* _Activity_
The entries follow. Copy every line in which "Alpha" appears.

Start of Supplied records

Lemma run_experiment_reported_weights_witness :
  ∃ r, example_experiment true 0 (-1) (-1) (-1) = Return r ∧
    Seed r = 42%Z ∧
    (¬ (-1 = -1 ∧ -1 = -1 ∧ -1 = -1) → Alpha r = -1 ∧ Beta r = -1 ∧ Gamma r = -1) ∧
    (-1 = -1 ∧ -1 = -1 ∧ -1 = -1 →
     0 < Alpha r ∧ 0 < Beta r ∧ 0 < Gamma r ∧ Alpha r + Beta r + Gamma r = 1).
Proof.
  destruct (example_experiment_returns (-1) (-1) (-1)) as [r Hrun].
  exists r. split; [exact Hrun|].
  apply (run_experiment_reported_weights ascii_isspace ascii_is_equals_sign ascii_space
           example_tokenizer (fun _ => example_backward true) example_loss
           (fun _ => example_rng) example_model example_profile example_file 1 0
           (-1) (-1) (-1) 42 r Hrun).
Defined.

Lemma run_experiment_full_sparsity_raises_witness :
  ∃ e, example_experiment true 1 (-1) (-1) (-1) = Raise e.
Proof.
  apply (run_experiment_full_sparsity_raises ascii_isspace ascii_is_equals_sign ascii_space
           example_tokenizer (fun _ => example_backward true) example_loss
           (fun _ => example_rng) example_model example_profile example_file 1 1
           (-1) (-1) (-1) 42).
  lra.
Defined.

Lemma run_experiment_sparsity_zero_witness :
  ∃ r, example_experiment true 0 (1 / 3) (1 / 3) (1 / 3) = Return r ∧
    Pruned_PPL r = Base_PPL r ∧ Degradation r = 1.
Proof.
  destruct (example_experiment_returns (1 / 3) (1 / 3) (1 / 3)) as [r Hrun].
  exists r. split; [exact Hrun|].
  apply (run_experiment_sparsity_zero ascii_isspace ascii_is_equals_sign ascii_space
           example_tokenizer (fun _ => example_backward true) example_loss
           (fun _ => example_rng) example_model example_profile example_file 1
           (1 / 3) (1 / 3) (1 / 3) 42 r).
  - intros m m' inputs _ Hdata. unfold example_loss. rewrite Hdata. reflexivity.
  - exact example_unique_names.
  - exact Hrun.
Defined.

Lemma run_experiment_no_gradient_witness :
  example_experiment false (1 / 2) (-1) (-1) (-1) = Raise RuntimeError.
Proof.
  apply (run_experiment_no_gradient ascii_isspace ascii_is_equals_sign ascii_space
           example_tokenizer (fun _ => example_backward false) example_loss
           (fun _ => example_rng) example_model example_profile example_file 1 (1 / 2)
           (-1) (-1) (-1) 42 example_batch).
  - intros name w bias [H|[H|[]]]; [discriminate|]. injection H as _ <- _. reflexivity.
  - apply example_prepare_inputs.
Defined.

(** ** The estimators and the batch on concrete inputs *)

Lemma compute_hessian_spec_witness :
  ∃ h, _compute_hessian [1; 2] [0; 3] = Return h ∧ length h = length [1; 2] ∧
    ∀ i wi gi, [1; 2] !! i = Some wi → [0; 3] !! i = Some gi →
      ∃ hi, h !! i = Some hi ∧
        hi = wi ^ 2 / (Rmax (gi ^ 2) 1e-6 * 2) ∧
        0 <= hi <= 500000 * wi ^ 2 ∧
        (Rabs gi <= 1e-3 → hi = 500000 * wi ^ 2) ∧
        (1e-3 <= Rabs gi → hi = wi ^ 2 / (2 * gi ^ 2)).
Proof. apply (compute_hessian_spec [1; 2] [0; 3]). reflexivity. Defined.

Lemma prepare_inputs_spec_witness :
  prepare_inputs example_tokenizer [] 64
  = Return {| input_ids := {| rows := [[2; 7; 9]%Z; [2; 5; 1]%Z]; width := 3 |};
              labels := {| rows := map (fun r => drop 1 r ++ [(-100)%Z])
                                     [[2; 7; 9]%Z; [2; 5; 1]%Z];
                           width := 3 |} |}.
Proof.
  apply (proj2 (prepare_inputs_spec example_tokenizer [] 64)
           {| rows := [[2; 7; 9]%Z; [2; 5; 1]%Z]; width := 3 |}).
  - reflexivity.
  - repeat constructor.
  - simpl. lia.
Defined.

(** * Further properties of the fused scores and of the masks *)






Lemma ge_mask_lookup (sc : tensor) (thr : R) (i : nat) (m : R) :
  ge_mask sc thr !! i = Some m → m = 0 ∨ m = 1.
Proof.
  unfold ge_mask. rewrite lookup_map. destruct (sc !! i) as [v|]; [|discriminate].
  simpl. intros [= <-]. destruct (Rge_dec v thr); auto.
Qed.

Lemma apply_mask_loop_zero_or_kept (thr : R) (mm : list (string * Module)) :
  ∀ self o self',
    for_each (apply_mask thr) mm self = (o, self') →
    ∀ l i x, data (heap (model self') l) !! i = Some x →
             x = 0 ∨ data (heap (model self) l) !! i = Some x.
Proof.
  induction mm as [|[name m] mm IH]; intros self o self' Hrun l i x Hx.
  - simpl in Hrun. injection Hrun as <- <-. auto.
  - simpl in Hrun.
    destruct (layerwise_scores self !! name) as [sc|]; [|injection Hrun as <- <-; auto].
    destruct m as [w b|ps]; [|injection Hrun as <- <-; auto].
    unfold mul_, tmul in Hrun.
    destruct (zipT Rmult (data (heap (model self) w)) (ge_mask sc thr)) as [d|e] eqn:Ez;
      simpl in Hrun; [|injection Hrun as <- <-; auto].
    apply zipT_inv in Ez. destruct Ez as [_ ->].
    destruct (IH _ _ _ Hrun l i x Hx) as [Hz|Hprev]; [auto|].
    simpl in Hprev. destruct (decide (w = l)) as [->|Hne].
    + rewrite fn_lookup_insert in Hprev. simpl in Hprev.
      apply lookup_zip_with_Some in Hprev. destruct Hprev as (y & m & -> & Hy & Hm).
      apply ge_mask_lookup in Hm. destruct Hm as [->| ->].
      * left. lra.
      * right. rewrite Hy. f_equal. lra.
    + rewrite fn_lookup_insert_ne in Hprev by assumption. auto.
Qed.

(** X24.  [prune] only ever zeroes: whatever its outcome, every element of
    every parameter is afterwards what it was before or [0], every
    parameter keeps its size, and when the call raised before the masking
    loop (no pooled scores, keep-count out of range) nothing has changed.
    An exception raised inside the masking loop leaves the layers masked so
    far as they are. *)
Theorem prune_zero_or_kept (s : R) (self self' : SmartSparsePruner) (o : outcome unit) :
  prune s self = (o, self') →
  (∀ l, length (data (heap (model self') l)) = length (data (heap (model self) l))) ∧
  (∀ l i x, data (heap (model self') l) !! i = Some x →
            x = 0 ∨ data (heap (model self) l) !! i = Some x) ∧
  (¬ (1 <= keep_count s self <= Z.of_nat (numel (pooled self)))%Z → self' = self).
Proof.
  intros Hrun. split; [apply (prune_lengths _ _ _ _ Hrun)|]. split.
  - revert Hrun. rewrite prune_cases.
    destruct (omap _ _) as [|ch chs]; [intros [= <- <-]; auto|].
    destruct (topk _ _ ≫= last_item) as [thr|e]; [|intros [= <- <-]; auto].
    apply apply_mask_loop_zero_or_kept.
  - intros Hk. unfold keep_count in Hk.
    destruct (omap (eligible (layerwise_scores self)) (named_modules (model self)))
      as [|ch chs] eqn:Ech.
    { rewrite prune_no_chunks in Hrun by exact Ech. congruence. }
    assert (omap (eligible (layerwise_scores self)) (named_modules (model self)) ≠ [])
      as Hne by (rewrite Ech; discriminate).
    destruct (Z.eq_dec (int ((1 - s) * INR (numel (pooled self)))) 0%Z) as [Hz|Hz].
    { rewrite prune_keep_zero in Hrun by assumption. congruence. }
    rewrite prune_keep_out_of_range in Hrun by (auto; lia). congruence.
Qed.

Lemma prune_zero_or_kept_witness :
  (∀ l, length (data (heap (model example_pruned) l))
        = length (data (heap (model example_pruner) l))) ∧
  (∀ l i x, data (heap (model example_pruned) l) !! i = Some x →
            x = 0 ∨ data (heap (model example_pruner) l) !! i = Some x) ∧
  (¬ (1 <= keep_count (1 / 2) example_pruner
      <= Z.of_nat (numel (pooled example_pruner)))%Z → example_pruned = example_pruner).
Proof.
  apply (prune_zero_or_kept (1 / 2) example_pruner example_pruned (Return ())).
  exact example_prune_half.
Defined.

(** * Outcomes of scoring and of pruning *)

Section Coverage.

Context {char : Type}.
Variable isspace : char → bool.
Variable is_equals_sign : char → bool.
Variable space : char.
Hypothesis space_isspace : isspace space = true.

Lemma group_lines_cover (n : Z) (lines : list (list char)) :
  ∀ ps buf,
    (buf = [] ∨ ∃ b, buf = b ++ [space]) →
    (length (split isspace buf) <= 100)%nat →
    (Z.of_nat (length (group_lines isspace space n lines ps buf)) < n)%Z →
    ∃ tail,
      concat (map (split isspace) ps) ++ split isspace buf
        ++ concat (map (split isspace) lines)
      = concat (map (split isspace) (group_lines isspace space n lines ps buf)) ++ tail ∧
      (length tail <= 100)%nat.
Proof.
  induction lines as [|line rest IH]; intros ps buf Hbuf Hsmall Hfew.
  - simpl. exists (split isspace buf). rewrite app_nil_r. auto.
  - cbn [group_lines map concat] in *.
    pose proof (split_buffer isspace space space_isspace buf line Hbuf) as Hwords.
    destruct (100 <? length (split isspace (buf ++ line ++ [space])))%nat eqn:Ebig.
    + assert (concat (map (split isspace) (ps ++ [strip isspace (buf ++ line ++ [space])]))
              = concat (map (split isspace) ps) ++ split isspace buf ++ split isspace line)
        as Hcat.
      { rewrite map_app, concat_app. simpl. rewrite app_nil_r, split_strip, Hwords.
        reflexivity. }
      destruct (n <=? Z.of_nat (length (ps ++ [strip isspace (buf ++ line ++ [space])])))%Z
        eqn:Eb.
      * apply Z.leb_le in Eb. lia.
      * destruct (IH (ps ++ [strip isspace (buf ++ line ++ [space])]) [])
          as (tail & Ht & Hlen); [left; reflexivity | simpl; lia | exact Hfew |].
        exists tail. split; [|exact Hlen]. rewrite <- Ht, Hcat. simpl.
        rewrite <- ?app_assoc. reflexivity.
    + apply Nat.ltb_ge in Ebig.
      destruct (n <=? Z.of_nat (length ps))%Z eqn:Eb.
      * apply Z.leb_le in Eb. lia.
      * destruct (IH ps (buf ++ line ++ [space])) as (tail & Ht & Hlen);
          [|exact Ebig|exact Hfew|].
        { right. exists (buf ++ line). rewrite <- app_assoc. reflexivity. }
        exists tail. split; [|exact Hlen]. rewrite <- Ht, Hwords.
        rewrite <- ?app_assoc. reflexivity.
Qed.

(** X25.  When [load_wikitext2] returns fewer than [num_samples]
    paragraphs, the whole file was read: the paragraphs hold all the words
    of the kept lines, in order, except for a last stretch of at most 100
    words that did not fill a paragraph. *)
Theorem load_wikitext2_covers (file : list (list char)) (num_samples : Z) :
  (Z.of_nat (length (load_wikitext2 isspace is_equals_sign space file num_samples))
   < num_samples)%Z →
  ∃ tail,
    concat (map (split isspace) (kept_lines isspace is_equals_sign file))
    = concat (map (split isspace)
                (load_wikitext2 isspace is_equals_sign space file num_samples)) ++ tail ∧
    (length tail <= 100)%nat.
Proof.
  unfold load_wikitext2. intros Hfew.
  destruct (group_lines_cover num_samples (kept_lines isspace is_equals_sign file) [] [])
    as (tail & Ht & Hlen); [left; reflexivity | simpl; lia | exact Hfew |].
  exists tail. split; [|exact Hlen]. rewrite <- Ht. reflexivity.
Qed.

End Coverage.

Lemma load_wikitext2_covers_witness :
  ∃ tail,
    concat (map (split ascii_isspace) (kept_lines ascii_isspace ascii_is_equals_sign example_file))
    = concat (map (split ascii_isspace)
                (load_wikitext2 ascii_isspace ascii_is_equals_sign ascii_space example_file 5))
      ++ tail ∧
    (length tail <= 100)%nat.
Proof.
  apply (load_wikitext2_covers ascii_isspace ascii_is_equals_sign ascii_space).
  - reflexivity.
  - vm_compute. reflexivity.
Defined.

Lemma zipT_Raise (f : R → R → R) (a b : tensor) (e : exn) :
  zipT f a b = Raise e → e = RuntimeError.
Proof.
  revert b. induction a as [|x a IH]; intros [|y b]; simpl; try discriminate.
  - intros [= <-]. reflexivity.
  - intros [= <-]. reflexivity.
  - destruct (zipT f a b) as [r|e'] eqn:E; simpl; [discriminate|].
    intros [= <-]. apply (IH b). exact E.
Qed.

(** The scores of a layer whose weight is empty, or whose gradient is not of
    the size of the weight, cannot be computed. *)
Lemma layer_scores_Raise (w g : tensor) :
  ¬ (w ≠ [] ∧ length g = length w) → layer_scores w g = Raise RuntimeError.
Proof.
  intros Hbad. unfold layer_scores. destruct w as [|x w].
  - rewrite compute_pqi_empty. reflexivity.
  - destruct (compute_pqi_total (x :: w) 8) as (q & -> & _); [lia | discriminate |].
    change (Return q ≫= ?f) with (f q). cbv beta.
    assert (_compute_hessian (x :: w) g = Raise RuntimeError) as ->; [|reflexivity].
    unfold _compute_hessian, tdiv. apply zipT_mismatch.
    unfold tpow, mul_scalar, clamp_min. rewrite !length_map.
    intros E. apply Hbad. split; [discriminate | symmetry; exact E].
Qed.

End of Supplied records

* _Exercise response_
    (¬ (-1 = -1 ∧ -1 = -1 ∧ -1 = -1) → Alpha r = -1 ∧ Beta r = -1 ∧ Gamma r = -1) ∧
     0 < Alpha r ∧ 0 < Beta r ∧ 0 < Gamma r ∧ Alpha r + Beta r + Gamma r = 1).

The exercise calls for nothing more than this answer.